Once you hand the money envelope to one of the grooms, you will receive a meal ticket. The meal ticket entitles you to a plate at the reception dinner. Our meal was buffet-style, but they also have sit-down dinners as well. The bride, groom and the parents will visit with each table to say thank you for coming. This was slightly awkward because of the language barrier.

There were no speeches during the meal nor dancing afterward. We were assigned seating and instructed that once we finished eating, we were free to go. This is a great opportunity to wear those heels you can only wear for a few hours, lol.

The wedding venue was outdoors and not in one of the large wedding halls you may have heard about where weddings are back to back to back. And while the venue was small, the ceremony still only lasted one hour.

Modern vs Traditional Weddings

Aspects of a Modern Ceremony

Nowadays, most weddings are modern. In fact, none of my Korean friends have recently attended a traditional wedding ceremony.

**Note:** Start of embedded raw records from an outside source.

Lemma lease_charge_nonneg l : lease_wf l -> 0 <= lease_charge l.
Proof.
  intros Hw. destruct (lw_memory _ Hw). unfold lease_charge, capacity_charge.
  destruct (cl_CapacityChargeBytes l =? 0); destruct (_ && _); lia.
Qed.
Lemma charge_of_nonneg b l : lease_wf l -> 0 <= charge_of b l.
Proof. intros Hw. unfold charge_of. destruct (_ && _); [by apply lease_charge_nonneg|lia]. Qed.
Lemma sum_charges_nonneg b ls : Forall lease_wf ls -> 0 <= sum_charges b ls.
Proof. induction 1 as [|l ls Hw _ IH]; simpl; [lia|]. pose proof (charge_of_nonneg b l Hw). lia. Qed.
Lemma saturating_spec a d : 0 <= a <= MaxInt64 -> 0 <= d -> saturatingMemoryAdd a d = Z.min MaxInt64 (a + d).
Proof. intros Ha Hd. unfold saturatingMemoryAdd. checks; lia. Qed.
Lemma commit_lease_spec now r l : lease_wf l -> 0 <= r.(cm_CommittedBytes) <= MaxInt64 -> 0 <= r.(cm_ConformanceBytes) <= MaxInt64 ->
  (commit_lease now r l).(cm_CommittedBytes) = Z.min MaxInt64 (r.(cm_CommittedBytes) + charge_of false l) /\
  (commit_lease now r l).(cm_ConformanceBytes) = Z.min MaxInt64 (r.(cm_ConformanceBytes) + charge_of true l).
Proof.
  intros Hw Hr1 Hr2. pose proof (lease_charge_nonneg l Hw) as Hc. unfold commit_lease, charge_of.
  destruct (committed_state (cl_State l)); cbn [negb andb]; [|split; lia].
  destruct (bool_decide _); cbn [Bool.eqb cm_CommittedBytes cm_ConformanceBytes]; rewrite saturating_spec by done; split; lia.
Qed.
(** The commitment is the sum, cut at the largest int64, in whatever order the
    leases are visited. *)
Lemma commitment_spec now ls r : Forall lease_wf ls ->
  0 <= r.(cm_CommittedBytes) <= MaxInt64 -> 0 <= r.(cm_ConformanceBytes) <= MaxInt64 ->
  (fold_left (commit_lease now) ls r).(cm_CommittedBytes) = Z.min MaxInt64 (r.(cm_CommittedBytes) + sum_charges false ls) /\
  (fold_left (commit_lease now) ls r).(cm_ConformanceBytes) = Z.min MaxInt64 (r.(cm_ConformanceBytes) + sum_charges true ls).
Proof.
  intros Hls. revert r. induction Hls as [|l ls Hw Hls IH]; intros r H1 H2; simpl; [split; lia|].
  destruct (commit_lease_spec now r l Hw H1 H2) as [E1 E2].
  pose proof (charge_of_nonneg false l Hw). pose proof (charge_of_nonneg true l Hw).
  pose proof (sum_charges_nonneg false ls Hls). pose proof (sum_charges_nonneg true ls Hls).
  assert (0 <= MaxInt64) by (unfold MaxInt64; lia).
  destruct (IH (commit_lease now r l)) as [-> ->]; [rewrite E1; lia|rewrite E2; lia|]. rewrite E1, E2. split; lia.
Qed.
Lemma sum_charges_perm b ls ls' : ls ≡ₚ ls' -> sum_charges b ls = sum_charges b ls'.
Proof. induction 1; simpl; lia. Qed.
Lemma total_fresh b m id l : m !! id = None -> total b (<[id := l]> m) = charge_of b l + total b m.
Proof.
  intros Hn. unfold total.
  rewrite (sum_charges_perm b _ (map snd ((id, l) :: map_to_list m))); [done|]. apply Permutation_map. by apply map_to_list_insert.
Qed.
Lemma total_update b m id l l' : m !! id = Some l -> total b (<[id := l']> m) = charge_of b l' + total b m - charge_of b l.
Proof.
  intros Hl. rewrite <- (insert_delete_id m id l Hl) at 2. rewrite (total_fresh b (delete id m)) by apply lookup_delete_eq.
  rewrite <- insert_delete_eq, total_fresh by apply lookup_delete_eq. lia.
Qed.
Lemma wf_list m : leases_ok m -> Forall lease_wf (map snd (map_to_list m)).
Proof.
  intros Hm. apply Forall_forall. intros l Hl. apply list_elem_of_In, in_map_iff in Hl as ([id l'] & <- & Hin).
  apply list_elem_of_In, elem_of_map_to_list in Hin. by apply (lo_key _ Hm) in Hin as [_ ?].
Qed.

Section admission.
Context {S G : Type} `{SnapshotStore S CgroupLedger} `{UniqueIdGenerator G} {GL : GeneratorLaws G} {SL : SnapshotLaws S CgroupLedger}.
#[local] Notation CgroupManager := (CgroupManager S G).
Lemma commitment_total now (c : CgroupManager) : leases_ok c.(mg_leases) ->
  (memoryCommitmentLocked now c).(cm_CommittedBytes) = Z.min MaxInt64 (total false c.(mg_leases)) /\
  (memoryCommitmentLocked now c).(cm_ConformanceBytes) = Z.min MaxInt64 (total true c.(mg_leases)).
Proof.
  intros Hm. unfold memoryCommitmentLocked, lease_list.
  assert (0 <= MaxInt64) by (unfold MaxInt64; lia).
  destruct (commitment_spec now (map snd (map_to_list c.(mg_leases))) no_commitment) as [-> ->]; [by apply wf_list|simpl; lia..|].
  done.
Qed.
Lemma createOne_total b kind intn created w (c c' : CgroupManager) id :
  createOneLocked kind intn created c = (c', Ok id) -> pools None w c ->
  total b c'.(mg_leases) = total b c.(mg_leases) /\ c'.(mg_memoryCapacity) = c.(mg_memoryCapacity).
Proof.
  unfold createOneLocked. set (conf := bool_decide (kind = OWNER_RUNTIME_CONFORMANCE)). destruct (_ && _); [done|]. intros E Hp.
  destruct (GetID intn _) as [g [x|e]] eqn:Eg; [|done]. destruct (created x) as [[]|e]; [|done]. injection E as <- <-.
  pose proof (draw_fresh conf intn w c g x Hp Eg) as Hf. unfold set_lease. rewrite set_leases_eq. split.
  - assert (E : mg_leases (set_cgroups ({[x]} ∪ mg_cgroups (if conf then set_generators (mg_generator c) g c else set_generators g (mg_conformanceGenerator c) c))
      (if conf then set_generators (mg_generator c) g c else set_generators g (mg_conformanceGenerator c) c)) = mg_leases c)
      by (destruct conf, c; done). rewrite E. rewrite total_fresh by done. unfold charge_of. simpl. lia.
  - destruct conf, c; done.
Qed.
Lemma obtain_total b kind intn created w (c c' : CgroupManager) id :
  obtain kind intn created c = (c', Ok id) -> pools None w c ->
  total b c'.(mg_leases) = total b c.(mg_leases) /\ c'.(mg_memoryCapacity) = c.(mg_memoryCapacity).
Proof.
  intros E Hp. unfold obtain in E. destruct (bool_decide _).
  - cbn [negb String.eqb] in E. assert (set_idle (mg_idleID c) c = c) as Es by (by destruct c). rewrite Es in E. by eapply createOne_total.
  - destruct (mg_idleID c) as [|x rest] eqn:Ei; simpl in E.
    + assert (set_idle [] c = c) as Es by (destruct c; simpl in *; by subst). rewrite Es in E. by eapply createOne_total.
    + destruct (String.eqb_spec x "") as [->|]; [|injection E as <- <-; by destruct c].
      assert (Hs : state_of c.(mg_leases) "" = Some CLS_IDLE) by (apply (p_idle _ _ _ Hp); left; rewrite Ei; set_solver).
      unfold state_of in Hs. destruct (mg_leases c !! "") as [l|] eqn:Hl; [|done].
      destruct (lo_key _ (p_leases _ _ _ Hp) _ _ Hl) as [Eid Hw]. by destruct (lw_id _ Hw).
Qed.
Lemma assign_total b f assignedAt opt id w (c c' : CgroupManager) x :
  assign f assignedAt opt id c = (c', Ok x) -> pools (Some id) w c ->
  x = id /\ total b c'.(mg_leases) = total b c.(mg_leases) +
    (if Bool.eqb (bool_decide (allocate_kind opt = OWNER_RUNTIME_CONFORMANCE)) b
     then if allocate_charge opt =? 0 then opt.(ao_MemoryRequestBytes) else allocate_charge opt else 0).
Proof.
  intros E Hp. unfold assign in E. destruct (mg_leases c !! id) as [l|] eqn:Hl; [|done].
  case_bool_decide as Es; cbn [negb] in E; [|done]. set (l2 := lease_assigned _ _ _ _ l) in E. set (c1 := set_owners _ _) in E.
  assert (E1 : mg_leases c1 = <[id := l2]> (mg_leases c)) by (unfold c1; by destruct c).
  pose proof (store_leases f c1) as Ec. destruct (storeLocked f c1) as [c2 [[]|e]]; simpl in Ec.
  - injection E as <- <-. split; [done|]. rewrite Ec, E1, (total_update b _ _ l) by done.
    assert (charge_of b l = 0) as -> by (unfold charge_of; by rewrite Es).
    unfold charge_of, lease_charge, capacity_charge. simpl. destruct (Bool.eqb _ b); lia.
  - by destruct (bool_decide _).
Qed.
(** The fields of a capacity sample are int64. *)
Definition capacity_int64 (mc : MemoryCapacitySnapshot) : Prop :=
  Forall int64
    [mc.(mc_EffectiveAllocatableBytes); mc.(mc_SandboxCurrentBytes); mc.(mc_SystemReserveBaseAvailableBytes);
     mc.(mc_SystemReserveAvailableBytes)].
Definition allocate_total (opt : AllocateOption) : Z :=
  if allocate_charge opt =? 0 then opt.(ao_MemoryRequestBytes) else allocate_charge opt.
Lemma valid_charge opt : validate_allocate opt = Ok () ->
  0 <= opt.(ao_MemoryRequestBytes) /\ allocate_total opt = allocate_charge opt /\ 0 <= allocate_charge opt /\
  (allocate_kind opt = OWNER_WORKLOAD \/ allocate_kind opt = OWNER_RUNTIME_CONFORMANCE) /\
  (allocate_kind opt = OWNER_WORKLOAD -> allocate_charge opt = opt.(ao_MemoryRequestBytes)).
Proof.
  unfold validate_allocate, allocate_total, validAssignedCgroupOwner, allocate_charge.
  checks; simpl; try done; intros _; (split; [lia|split; [lia|split; [lia|split; [auto|intros; congruence || lia]]]]).
Qed.
Lemma admitted_conformance now charge (c : CgroupManager) : leases_ok c.(mg_leases) -> capacity_int64 c.(mg_memoryCapacity) ->
  validate_capacity c.(mg_memoryCapacity) = Ok () -> admit_conformance now charge c = Ok () ->
  0 < charge /\ total true c.(mg_leases) + charge <= c.(mg_memoryCapacity).(mc_SystemReserveBaseAvailableBytes) /\
  charge <= c.(mg_memoryCapacity).(mc_SystemReserveAvailableBytes).
Proof.
  intros Hm Hint Hv. unfold admit_conformance. destruct (commitment_total now c Hm) as [_ ->].
  apply Forall_cons in Hint as [? Hint]. apply Forall_cons in Hint as [? Hint]. apply Forall_cons in Hint as [? Hint].
  apply Forall_cons in Hint as [? _].
  pose proof (sum_charges_nonneg true _ (wf_list _ Hm)) as Hn. fold (total true c.(mg_leases)) in Hn.
  unfold validate_capacity in Hv. revert Hv. destruct (_ <=? 0); [done|]. destruct (String.eqb _ ""); [done|].
  destruct (_ || _ || _); [done|]. destruct (_ <? 0); [done|]. destruct (Z.ltb_spec (mc_SystemReserveAvailableBytes (mg_memoryCapacity c)) 0); [done|].
  destruct (Z.ltb_spec (mc_SystemReserveBaseAvailableBytes (mg_memoryCapacity c)) (mc_SystemReserveAvailableBytes (mg_memoryCapacity c))); [done|].
  intros _. rewrite wrap64_id by (unfold int64, MinInt64, MaxInt64 in *; lia). checks; try done. intros _. unfold int64, MinInt64, MaxInt64 in *. lia.
Qed.
Lemma admitted_workload now request (c : CgroupManager) : leases_ok c.(mg_leases) -> capacity_int64 c.(mg_memoryCapacity) ->
  validate_capacity c.(mg_memoryCapacity) = Ok () -> 0 < request -> admit_workload now request c = Ok () ->
  total false c.(mg_leases) + request <= c.(mg_memoryCapacity).(mc_EffectiveAllocatableBytes) /\
  c.(mg_memoryCapacity).(mc_SandboxCurrentBytes) + request <= c.(mg_memoryCapacity).(mc_EffectiveAllocatableBytes).
Proof.
  intros Hm Hint Hv Hpos. unfold admit_workload. destruct (commitment_total now c Hm) as [-> _].
  apply Forall_cons in Hint as [? Hint]. apply Forall_cons in Hint as [? Hint].
  pose proof (sum_charges_nonneg false _ (wf_list _ Hm)) as Hn. fold (total false c.(mg_leases)) in Hn.
  unfold validate_capacity in Hv. revert Hv.
  destruct (Z.leb_spec (mc_EffectiveAllocatableBytes (mg_memoryCapacity c)) 0); [done|]. destruct (String.eqb _ ""); [done|].
  destruct (_ || _ || _); [done|]. destruct (Z.ltb_spec (mc_SandboxCurrentBytes (mg_memoryCapacity c)) 0); [done|].
  intros _. rewrite !wrap64_id by (unfold int64, MinInt64, MaxInt64 in *; lia). checks; done || (intros _; unfold int64, MinInt64, MaxInt64 in *; lia).
Qed.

Nothing says modern more than a wedding e-vite, which is what we received prior to the wedding. The e-vite was beautiful. Korean couples go to a themed photo studio to create the invitation. Pictures from the elaborate photo sessions and flowers were the only decorations.

Most guests were nicely dressed, while others were very casual. And no one wore traditional clothing (hanboks). Some people even showed up in sneakers. There is no dress code, wear what feels comfortable to you.

Officiant

The wedding I attended was so modern, there was no officiant. The couple had an announcer instead, who kept the ceremony flowing. Unsurprisingly, everything was in Korean, so I can’t tell you what was said, but I can tell you it’s still very sentimental. You don’t need to understand every word to feel the love and spirit of the moment.

Children

There were no children. The only children in attendance were members of the wedding party– the flower girl and ring bearer. This may or may not have been because of the limited guest list.

Religion

It may surprise you that 52% of the population in South Korea are atheists or non-religious. Of the population that is religious, 18% are Protestant, 16% believe in Buddhism, 13% believe in Catholicism, and 1% belong to other religions or cults. As far as I can tell, religion did not play a part in the service.

The couple did exchange rings, which may be a sign they are probably Christians. In addition, the groom presented the bride with a beautiful necklace too.

 

Traditions

Family

I love when coupled include tradition and symbolism in weddings. And this wedding was no exception. Both couples were walked down the aisle by their parents. And at the end, the couple bowed to both parents before exiting.

Both mother-in-laws planted a tree to symbolize uniting the families.

Vows & Speeches

  • The bride and groom created their own vows.
  • Both the bride and groom introduced their mother-in-laws to make a speech.